We reviewed 2 studies looking at lung volume reduction. The first was "The Effect of Lung Volume Reduction Surgery In Patients With Severe Emphysema” (2) . This was a smaller, randomized controlled trial (RCT) that looked at 2 groups of 24 patients. Once group received LVR while the other received medical therapy. The primary outcome was mortality at 6 months and change in FEV1. The study did not show any mortality benefit but showed there was an increase in FEV1 of 150 ml by 6 months in the surgical group whereas the medical group showed no improvement. We reviewed a larger subsequent study, “A Randomized Trial Comparing Lung Volume Reduction Surgery with Medical Therapy for Severe Emphysema”, a RCT that included 1218 patients divided into 2 groups of 608 pts (surgical) and 610 pts (medical) (3). The primary outcome was mortality at 2 years and exercise capacity. The results showed that there was no overall mortality benefit, but there was an overall increase in exercise capacity. A subgroup analysis showed that patients that had poor baseline exercise tolerance and upper lobe predominant emphysema did the best with lower mortality rate and increased exercise capacity. This study was useful in defining a subset of patients most likely to benefit from LVR surgery.

The cost, expertise and risk of complications associated with lung volume reduction surgery led to expanding the physiology of reducing lung volumes via nonsurgical approaches. The use of one way endobronchial valves in allowing air to leave bronchial segments to promote lung volume reduction via atelectasis has been explored for over a decade. Our group was involved in the earlier trials which evaluated efficacy and safety of endobronchial valves (4) . The results from our experience did not show that the endobronchial valves reduced lung volumes. 
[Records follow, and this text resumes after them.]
(** X7: the manifest is not checked.  When it is a JSON value other than
    [null] without a [key] of its own, the gateway still answers 200: the
    answer has no [key], and its [url] is the public base followed by the
    text [undefined]. *)
Theorem manifest_without_key {Number : Type} {RT : Runtime Number}
  (request : Request Number) (env : Env Number) (renderId : string)
  (response : Response Number) (result : JSON Number) :
  worker_response request env renderId response ->
  res_status response = 200%Z ->
  declares_json response = true ->
  res_json response = inr result ->
  result <> JNull ->
  get_opt (Some result) "key" = None ->
  g_status (snd (fetch request env renderId)) = 200%Z
  /\ answer_prop (snd (fetch request env renderId)) "key" = None
  /\ answer_prop (snd (fetch request env renderId)) "url"
     = Some (JStr "https://renders.tremendous.dev/undefined").
Proof.
  intros (Hpath & originalBody & Hjson & Hfetch) Hstatus Hkind Hresult
    Hnull Hkey.
  rewrite (fetch_manifest request env renderId originalBody response
             Hpath Hjson Hfetch Hstatus Hkind).
  cbn [snd]. rewrite Hresult.
  assert (Hprop : forall name,
            get_prop result name = inr (get_opt (Some result) name)).
  { intros name. destruct result; try reflexivity. contradiction. }
  rewrite !Hprop, Hkey.
  unfold answer_prop, Response_json. cbn [g_status g_payload].
  destruct (R2_BUCKET_NAME env), (get_opt (Some result) "size");
    repeat split.
Qed.

Lemma manifest_without_key_witness :
  answer_prop
    (snd (fetch (Concrete.post Concrete.render_url Concrete.hello_world)
            (Concrete.bare_env
               (Concrete.manifest_response (JObj [("size", JNum 7%Z)])))
            Concrete.uuid))
    "url"
  = Some (JStr "https://renders.tremendous.dev/undefined").
Proof.
  destruct (manifest_without_key
              (Concrete.post Concrete.render_url Concrete.hello_world)
              (Concrete.bare_env
                 (Concrete.manifest_response (JObj [("size", JNum 7%Z)])))
              Concrete.uuid
              (Concrete.manifest_response (JObj [("size", JNum 7%Z)]))
              (JObj [("size", JNum 7%Z)]))
    as (_ & _ & Hurl).
  - split; [reflexivity |]. exists Concrete.hello_world. split; reflexivity.
  - reflexivity.
  - reflexivity.
  - reflexivity.
  - discriminate.
  - reflexivity.
  - exact Hurl.
Defined.

(** ** How the declared content type is tested *)

Lemma prefix_append (s t : string) : String.prefix s (s ++ t) = true.
Proof.
  induction s as [| c s IH]; cbn.
  - now destruct t.
  - destruct (ascii_dec c c) as [_ | Hne]; [exact IH | now contradiction Hne].
Qed.

Lemma index_found_at_start (sub t : string) :
  exists n, String.index 0 sub (sub ++ t) = Some n.
Proof.
  destruct (sub ++ t) as [| c rest] eqn:E.
  - destruct sub; [| discriminate E]. exists 0. reflexivity.
  - exists 0. cbn [String.index]. rewrite <- E. now rewrite prefix_append.
Qed.

(** [s.includes(sub)] is true wherever [sub] stands in [s]. *)
Lemma includes_append (before sub after : string) :
  includes (before ++ sub ++ after) sub = true.
Proof.
  unfold includes.
  assert (H : exists n, String.index 0 sub (before ++ sub ++ after) = Some n).
  { induction before as [| c before IH].
    - cbn [append]. apply index_found_at_start.
    - destruct IH as [n IH]. cbn [append String.index].
      destruct (String.prefix sub (String c (before ++ sub ++ after)));
        [now exists 0 |].
      rewrite IH. now exists (S n). }
  destruct H as [n ->]. reflexivity.
Qed.

(** X8: the worker's answer is taken for a manifest when its
    [Content-Type] holds the text [application/json] anywhere, with
    whatever stands before or after it (a charset parameter, say): then
    nothing is written to the bucket.  A 200 answer with a body and no
    [Content-Type] header at all is taken for the video and stored. *)
Theorem content_type_decides_path {Number : Type} {RT : Runtime Number}
  (request : Request Number) (env : Env Number) (renderId : string)
  (response : Response Number) :
  worker_response request env renderId response ->
  res_status response = 200%Z ->
  (forall before after,
     res_headers_get response "Content-Type"
     = Some (before ++ "application/json" ++ after) ->
     declares_json response = true
     /\ bucket_writes (fst (fetch request env renderId)) = [])
  /\ (forall body,
        res_headers_get response "Content-Type" = None ->
        res_body response = Some body ->
        declares_json response = false
        /\ bucket_writes (fst (fetch request env renderId))
           = [(renderId ++ ".mp4", body, "video/mp4")]).
Proof.
  intros (Hpath & originalBody & Hjson & Hfetch) Hstatus. split.
  - intros before after Hheader.
    assert (Hkind : declares_json response = true).
    { unfold declares_json, contentType. rewrite Hheader.
      apply includes_append. }
    split; [exact Hkind |].
    now rewrite (fetch_manifest request env renderId originalBody response
                   Hpath Hjson Hfetch Hstatus Hkind).
  - intros body Hheader Hbody.
    assert (Hkind : declares_json response = false).
    { unfold declares_json, contentType. now rewrite Hheader. }
    split; [exact Hkind |].
    now rewrite (fetch_stream request env renderId originalBody response
                   Hpath Hjson Hfetch body Hstatus Hkind Hbody).
Qed.

Lemma content_type_decides_path_witness :
  bucket_writes
    (fst (fetch (Concrete.post Concrete.render_url Concrete.hello_world)
            (Concrete.bare_env
               (Concrete.manifest_response
                  (JObj [("key", JStr "abc.mp4"); ("size", JNum 2048%Z)])))
            Concrete.uuid))
  = [].
Proof.
  destruct (content_type_decides_path
              (Concrete.post Concrete.render_url Concrete.hello_world)
              (Concrete.bare_env
                 (Concrete.manifest_response
                    (JObj [("key", JStr "abc.mp4"); ("size", JNum 2048%Z)])))
              Concrete.uuid
              (Concrete.manifest_response
                 (JObj [("key", JStr "abc.mp4"); ("size", JNum 2048%Z)])))
    as [Hmanifest _].
  - split; [reflexivity |]. exists Concrete.hello_world. split; reflexivity.
  - reflexivity.
  - apply (Hmanifest EmptyString "; charset=utf-8"). reflexivity.
Defined.

(** ** Statuses without a body *)

(** X9: a worker answer with status 204, 205 or 304 has no body, and
    its text reads as the empty text.  The gateway relays it like any
    other status that is not 200: the caller gets the worker's status
    with an empty body, and nothing is written to the bucket. *)
Theorem null_body_status_relayed {Number : Type} {RT : Runtime Number}
  (request : Request Number) (env : Env Number) (renderId : string)
  (response : Response Number) :
  worker_response request env renderId response ->
  res_status response = 204%Z \/ res_status response = 205%Z
  \/ res_status response = 304%Z ->
  res_text response = inr EmptyString ->
  bucket_writes (fst (fetch request env renderId)) = []
  /\ snd (fetch request env renderId)
     = {| g_status := res_status response;
          g_content_type := "application/json";
          g_payload := TextPayload EmptyString |}.
Proof.
  intros (Hpath & originalBody & Hjson & Hfetch) Hstatus Htext.
  rewrite (fetch_fault request env renderId originalBody response
             Hpath Hjson Hfetch)
    by (destruct Hstatus as [-> | [-> | ->]]; discriminate).
  cbn [fst snd]. rewrite Htext.
  destruct Hstatus as [-> | [-> | ->]]; split; reflexivity.
Qed.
A subsequent study, "A Randomized Study of Endobronchial Valves for Advanced Emphysema" was reviewed (5). This was a large RCT that divided a total of 321 pts in a 2:1 format to 2 groups of 220 patients that received endobronchial valves pts and 101 patients that received medical treatment. The primary outcome was change in FEV1 and distance in 6 minute walk test. The placement of endobronchial valves was via bronchoscopy was guided based on emphysema seen on CT of the chest. The large majority of valves were placed in either right upper lobe (52%) or left upper lobe (14%). The study did show a mild increase in FEV1 of 4.3% in the patients treated with endobronchial valves and also resulted in an increase in 6 min walk distance of 9.3 m. However, patients receiving the endobronchial valves also noted higher rates of hemoptysis and COPD exacerbations. The reason for less than optimal results has been explained by the persistence of hyperinflation through collateral ventilation.
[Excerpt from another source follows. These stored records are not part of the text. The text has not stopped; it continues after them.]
(** ** What the component receives *)

(** [UsageInfo] and [KiroFingerprintInfo] are declared outside this file;
    they are given here with the fields the component itself names: those
    of the placeholder it builds, and those it reads from a fingerprint. *)
Record UsageInfo : Type := mkUsageInfo {
  subscriptionTitle : string;
  usageLimit : spec_float;
  currentUsage : spec_float;
  balance : spec_float;
  isLowBalance : bool
}.

Record KiroFingerprintInfo : Type := mkKiroFingerprintInfo {
  machine_id : string;
  machine_id_short : string;
  source : string;
  auth_method : string
}.

(** The fields of [credential] that the code below reads. *)
Record CredentialDisplay : Type := mkCredentialDisplay {
  uuid : string;
  credential_type : string
}.

(** ** Promises and what lies outside the component *)

(** What a [catch] clause receives: an [Error] object or any other value. *)
Inductive thrown : Type :=
| ThrownError (e : exn)
| ThrownValue (v : value).

(** What becomes of an awaited promise: it resolves, it rejects, or it
    never settles. *)
Inductive reply (A : Type) : Type :=
| Resolves (a : A)
| Throws (t : thrown)
| Pending.
Arguments Resolves {A} a.
Arguments Throws {A} t.
Arguments Pending {A}.

(** What the handlers depend on: the engine, for the conversion
    [String(...)], the two backend queries and the clipboard. *)
Record Host : Type := mkHost {
  host_engine : Engine;
  usageApi_getKiroUsage : string -> reply UsageInfo;
  getKiroCredentialFingerprint : string -> reply KiroFingerprintInfo;
  navigator_clipboard_writeText : string -> reply unit
}.

(** ** State and effects *)

(** The eight [useState] cells. *)
Record State : Type := mkState {
  usageExpanded : bool;
  usageLoading : bool;
  usageInfo : option UsageInfo;
  usageError : option string;
  fingerprintInfo : option KiroFingerprintInfo;
  fingerprintLoading : bool;
  fingerprintExpanded : bool;
  fingerprintCopied : bool
}.

(** The state of a card that was just mounted. *)
Definition initial : State :=
  {| usageExpanded := false; usageLoading := false;
     usageInfo := None; usageError := None;
     fingerprintInfo := None; fingerprintLoading := false;
     fingerprintExpanded := false; fingerprintCopied := false |}.

(** What a handler does, in order: calls of the state setters, calls to the
    outside, a line on the console, a timer with the effects of its
    callback. *)
#[warnings="-register-all"]
Inductive effect : Type :=
| SetUsageExpanded (b : bool)
| SetUsageLoading (b : bool)
| SetUsageInfo (info : option UsageInfo)
| SetUsageError (text : option string)
| SetFingerprintInfo (info : option KiroFingerprintInfo)
| SetFingerprintLoading (b : bool)
| SetFingerprintExpanded (b : bool)
| SetFingerprintCopied (b : bool)
| Call_getKiroUsage (id : string)
| Call_getKiroCredentialFingerprint (id : string)
| Call_writeText (text : string)
| Console_error (text : string) (t : thrown)
| SetTimeout (callback : list effect) (ms : N).

(** A setter replaces its cell; the other effects leave the state alone (a
    timer acts when it fires, see [timer_fires]). *)
Definition apply_effect (s : State) (e : effect) : State :=
  match e with
  | SetUsageExpanded b =>
      mkState b (usageLoading s) (usageInfo s) (usageError s)
        (fingerprintInfo s) (fingerprintLoading s) (fingerprintExpanded s)
        (fingerprintCopied s)
  | SetUsageLoading b =>
      mkState (usageExpanded s) b (usageInfo s) (usageError s)
        (fingerprintInfo s) (fingerprintLoading s) (fingerprintExpanded s)
        (fingerprintCopied s)
  | SetUsageInfo i =>
      mkState (usageExpanded s) (usageLoading s) i (usageError s)
        (fingerprintInfo s) (fingerprintLoading s) (fingerprintExpanded s)
        (fingerprintCopied s)
  | SetUsageError t =>
      mkState (usageExpanded s) (usageLoading s) (usageInfo s) t
        (fingerprintInfo s) (fingerprintLoading s) (fingerprintExpanded s)
        (fingerprintCopied s)
  | SetFingerprintInfo i =>
      mkState (usageExpanded s) (usageLoading s) (usageInfo s) (usageError s)
        i (fingerprintLoading s) (fingerprintExpanded s)
        (fingerprintCopied s)
  | SetFingerprintLoading b =>
      mkState (usageExpanded s) (usageLoading s) (usageInfo s) (usageError s)
        (fingerprintInfo s) b (fingerprintExpanded s)
        (fingerprintCopied s)
  | SetFingerprintExpanded b =>
      mkState (usageExpanded s) (usageLoading s) (usageInfo s) (usageError s)
        (fingerprintInfo s) (fingerprintLoading s) b
        (fingerprintCopied s)
  | SetFingerprintCopied b =>
      mkState (usageExpanded s) (usageLoading s) (usageInfo s) (usageError s)
        (fingerprintInfo s) (fingerprintLoading s) (fingerprintExpanded s)
        b
  | Call_getKiroUsage _ | Call_getKiroCredentialFingerprint _
  | Call_writeText _ | Console_error _ _ | SetTimeout _ _ => s
  end.

Definition apply_effects (s : State) (effs : list effect) : State :=
  fold_left apply_effect effs s.

(** The timers set among some effects, and the state once they fired. *)
Fixpoint timers (effs : list effect) : list (list effect * N) :=
  match effs with
  | [] => []
  | SetTimeout callback ms :: rest => (callback, ms) :: timers rest
  | _ :: rest => timers rest
  end.

Definition timer_fires (s : State) (timer : list effect * N) : State :=
  apply_effects s (fst timer).

(** The calls to the outside, among some effects. *)
Fixpoint calls (effs : list effect) : list effect :=
  match effs with
  | [] => []
  | Call_getKiroUsage id :: rest => Call_getKiroUsage id :: calls rest
  | Call_getKiroCredentialFingerprint id :: rest =>
      Call_getKiroCredentialFingerprint id :: calls rest
  | Call_writeText text :: rest => Call_writeText text :: calls rest
  | _ :: rest => calls rest
  end.

(** The effects up to the first call to the outside, that is, up to the
    point where the handler waits. *)
Fixpoint before_await (effs : list effect) : list effect :=
  match effs with
  | [] => []
  | Call_getKiroUsage _ :: _ | Call_getKiroCredentialFingerprint _ :: _
  | Call_writeText _ :: _ => []
  | e :: rest => e :: before_await rest
  end.

(** ** Handlers as tasks *)

(** An [async] arrow function of the component: it reads the host, settles,
    and leaves its effects. *)
Definition Task (A : Type) : Type := Host -> reply A * list effect.

Definition done {A} (a : A) : Task A := fun _ => (Resolves a, []).

(** A task that waits for a promise that never settles goes no further. *)
Definition and_then {A B} (c : Task A) (k : A -> Task B) : Task B :=
  fun h =>
    match c h with
    | (Resolves a, effs) => let (r, effs') := k a h in (r, effs ++ effs')
    | (Throws t, effs) => (Throws t, effs)
    | (Pending, effs) => (Pending, effs)
    end.

(** [try { c } catch (e) { handler e } finally { last }]: the handler runs
    when [c] throws, [last] runs once [c] or the handler is through, and the
    task settles as [c] or the handler did unless [last] itself throws.
    While [c] or the handler waits, neither the handler nor [last] runs. *)
Definition try_catch_finally {A}
    (c : Task A) (handler : thrown -> Task A) (last : Task unit) : Task A :=
  fun h =>
    let (r, effs) :=
      match c h with
      | (Throws t, effs) => let (r, effs') := handler t h in (r, effs ++ effs')
      | through_or_waiting => through_or_waiting
      end in
    match r with
    | Pending => (Pending, effs)
    | _ =>
        match last h with
        | (Resolves _, effs') => (r, effs ++ effs')
        | (Throws t, effs') => (Throws t, effs ++ effs')
        | (Pending, effs') => (Pending, effs ++ effs')
        end
    end.

Declare Scope task_scope.
Delimit Scope task_scope with task.
Notation "x <- c ;; k" := (and_then c (fun x => k))
  (at level 61, c at next level, right associativity) : task_scope.
Notation "c ;;; k" := (and_then c (fun _ => k))
  (at level 61, right associativity) : task_scope.
Local Open Scope task_scope.

(** A call of a setter, of [console.error] or of [setTimeout]. *)
Definition perform (e : effect) : Task unit := fun _ => (Resolves tt, [e]).

Definition await_getKiroUsage (id : string) : Task UsageInfo :=
  fun h => (usageApi_getKiroUsage h id, [Call_getKiroUsage id]).

Definition await_getKiroCredentialFingerprint (id : string)
  : Task KiroFingerprintInfo :=
  fun h => (getKiroCredentialFingerprint h id,
            [Call_getKiroCredentialFingerprint id]).

Definition await_writeText (text : string) : Task unit :=
  fun h => (navigator_clipboard_writeText h text, [Call_writeText text]).

Definition settles {A} (r : reply A * list effect) : reply A := fst r.
Definition effects {A} (r : reply A * list effect) : list effect := snd r.

Definition is_some {A} (o : option A) : bool :=
  match o with Some _ => true | None => false end.

(** [e instanceof Error ? e.message : String(e)]: the conversion can throw,
    as for a thrown object with an own "toString". *)
Definition error_text (h : Host) (t : thrown) : completion string :=
  match t with
  | ThrownError e => Normal (message e)
  | ThrownValue v => to_string (host_engine h) v
  end.

Definition error_message (t : thrown) : Task string :=
  fun h => (match error_text h t with
            | Normal text => Resolves text
            | Abrupt e => Throws (ThrownError e)
            end, []).

(** The handlers read the state of the render they were created in. *)
Definition handleCheckFingerprint
    (credential : CredentialDisplay) (s : State) : Task unit :=
  if fingerprintExpanded s && is_some (fingerprintInfo s) then
    perform (SetFingerprintExpanded false)
  else
    perform (SetFingerprintExpanded true) ;;;
    perform (SetFingerprintLoading true) ;;;
    try_catch_finally
      (info <- await_getKiroCredentialFingerprint (uuid credential) ;;
       perform (SetFingerprintInfo (Some info)))
      (fun e => perform (Console_error "获取指纹信息失败:" e))
      (perform (SetFingerprintLoading false)).

(** The [try] of this handler has no [finally] clause: nothing runs last. *)
Definition handleCopyMachineId (s : State) : Task unit :=
  match fingerprintInfo s with
  | None => done tt
  | Some info =>
      try_catch_finally
        (await_writeText (machine_id info) ;;;
         perform (SetFingerprintCopied true) ;;;
         perform (SetTimeout [SetFingerprintCopied false] 2000))
        (fun e => perform (Console_error "复制失败:" e))
        (done tt)
  end.

Definition handleCheckUsage
    (credential : CredentialDisplay) (s : State) : Task unit :=
  if usageExpanded s && is_some (usageInfo s) then
    perform (SetUsageExpanded false)
  else
    perform (SetUsageExpanded true) ;;;
    perform (SetUsageLoading true) ;;;
    perform (SetUsageError None) ;;;
    try_catch_finally
      (info <- await_getKiroUsage (uuid credential) ;;
       perform (SetUsageInfo (Some info)))
      (fun e =>
         text <- error_message e ;;
         perform (SetUsageError (Some text)))
      (perform (SetUsageLoading false)).


(** ** What the folding panels show *)

(** [isKiroCredential?: boolean]: absent counts as [false]. *)
Definition prop_is_true (p : option bool) : bool :=
  match p with Some b => b | None => false end.

(** The placeholder handed to [UsageDisplay] while there is nothing yet. *)
Definition placeholder_usage : UsageInfo :=
  {| subscriptionTitle := "";
     usageLimit := S754_zero false;
     currentUsage := S754_zero false;
     balance := S754_zero false;
     isLowBalance := false |}.

Inductive UsagePanel : Type :=
| NoUsagePanel
| UsageErrorBox (text : string)
| UsageDisplay (usage : UsageInfo) (loading : bool).

Definition usagePanel (isKiroCredential : option bool) (s : State) : UsagePanel :=
  if prop_is_true isKiroCredential && usageExpanded s then
    if match usageError s with
       | Some text => negb (string_is_empty text)
       | None => false
       end
    then UsageErrorBox (match usageError s with Some text => text | None => "" end)
    else match usageInfo s with
         | Some info => UsageDisplay info (usageLoading s)
         | None => UsageDisplay placeholder_usage true
         end
  else NoUsagePanel.



(** ** Labels *)

(** Reading [o[key]] on an object literal: an own property, else a member
    inherited from [Object.prototype], else nothing ([undefined]). *)
Inductive property (A : Type) : Type :=
| Own (a : A)
| Inherited (key : string)
| Absent.
Arguments Own {A} a.
Arguments Inherited {A} key.
Arguments Absent {A}.

Definition Object_prototype_keys : list string :=
  ["constructor"; "hasOwnProperty"; "isPrototypeOf"; "propertyIsEnumerable";
   "toLocaleString"; "toString"; "valueOf"; "__proto__";
   "__defineGetter__"; "__defineSetter__";
   "__lookupGetter__"; "__lookupSetter__"].

Fixpoint own_property {A} (o : list (string * A)) (key : string) : option A :=
  match o with
  | [] => None
  | (k, a) :: rest => if String.eqb k key then Some a else own_property rest key
  end.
The physiologic basis why lung volume reduction may work in COPD remains the same. The surgical resection of apical emphysematous regions may be of some benefit in patients with apical emphysema and decreased exercise tolerance. The role of volume reduction via use of endobronchial valves may become useful if subsequent studies show that collateral ventilation does not lead to persistent hyperinflation and the reduction n volumes shows a sustained increase in FEV1 and 6 min walk test.

Manoj Mathew, MD FCCP

References

1. Cooper JD, Patterson GA. Lung volume reduction surgery for severe emphysema. Semin Thorac Cardiovasc Surg. 1996;8(1):52-60. [PubMed]
2. Geddes D, Davies M, Koyama H, Hansell D, Pastorino U, Pepper J, Agent P, Cullinan P, MacNeill SJ, Goldstraw P. Effect of lung-volume-reduction surgery in patients with severe emphysema. N Engl J Med. 2000;343(4):239-45. [CrossRef] [PubMed]
3. Fishman A, Martinez F, Naunheim K, Piantadosi S, Wise R, Ries A, Weinmann G, Wood DE; National Emphysema Treatment Trial Research Group. A randomized trial comparing lung-volume-reduction surgery with medical therapy for severe emphysema. N Engl J Med. 2003;348(21):2059-73. [CrossRef] [PubMed]
4. Shah PL, Slebos DJ, Cardoso PF, Cetti E, Voelker K, Levine B, Russell ME, Goldin J, Brown M, Cooper JD, Sybrecht GW; EASE trial study group. Bronchoscopic lung-volume reduction with Exhale airway stents for emphysema (EASE trial): randomised, sham-controlled, multicentre trial. Lancet. 2011;378(9795):997-1005. [CrossRef] [PubMed]
5. Sciurba FC, Ernst A, Herth FJ, Strange C, Criner GJ, Marquette CH, Kovitz KL, Chiacchierini RP, Goldin J, McLennan G; VENT Study Research Group. A randomized study of endobronchial valves for advanced emphysema. N Engl J Med. 2010 Sep 23;363(13):1233-44. [CrossRef] [PubMed] 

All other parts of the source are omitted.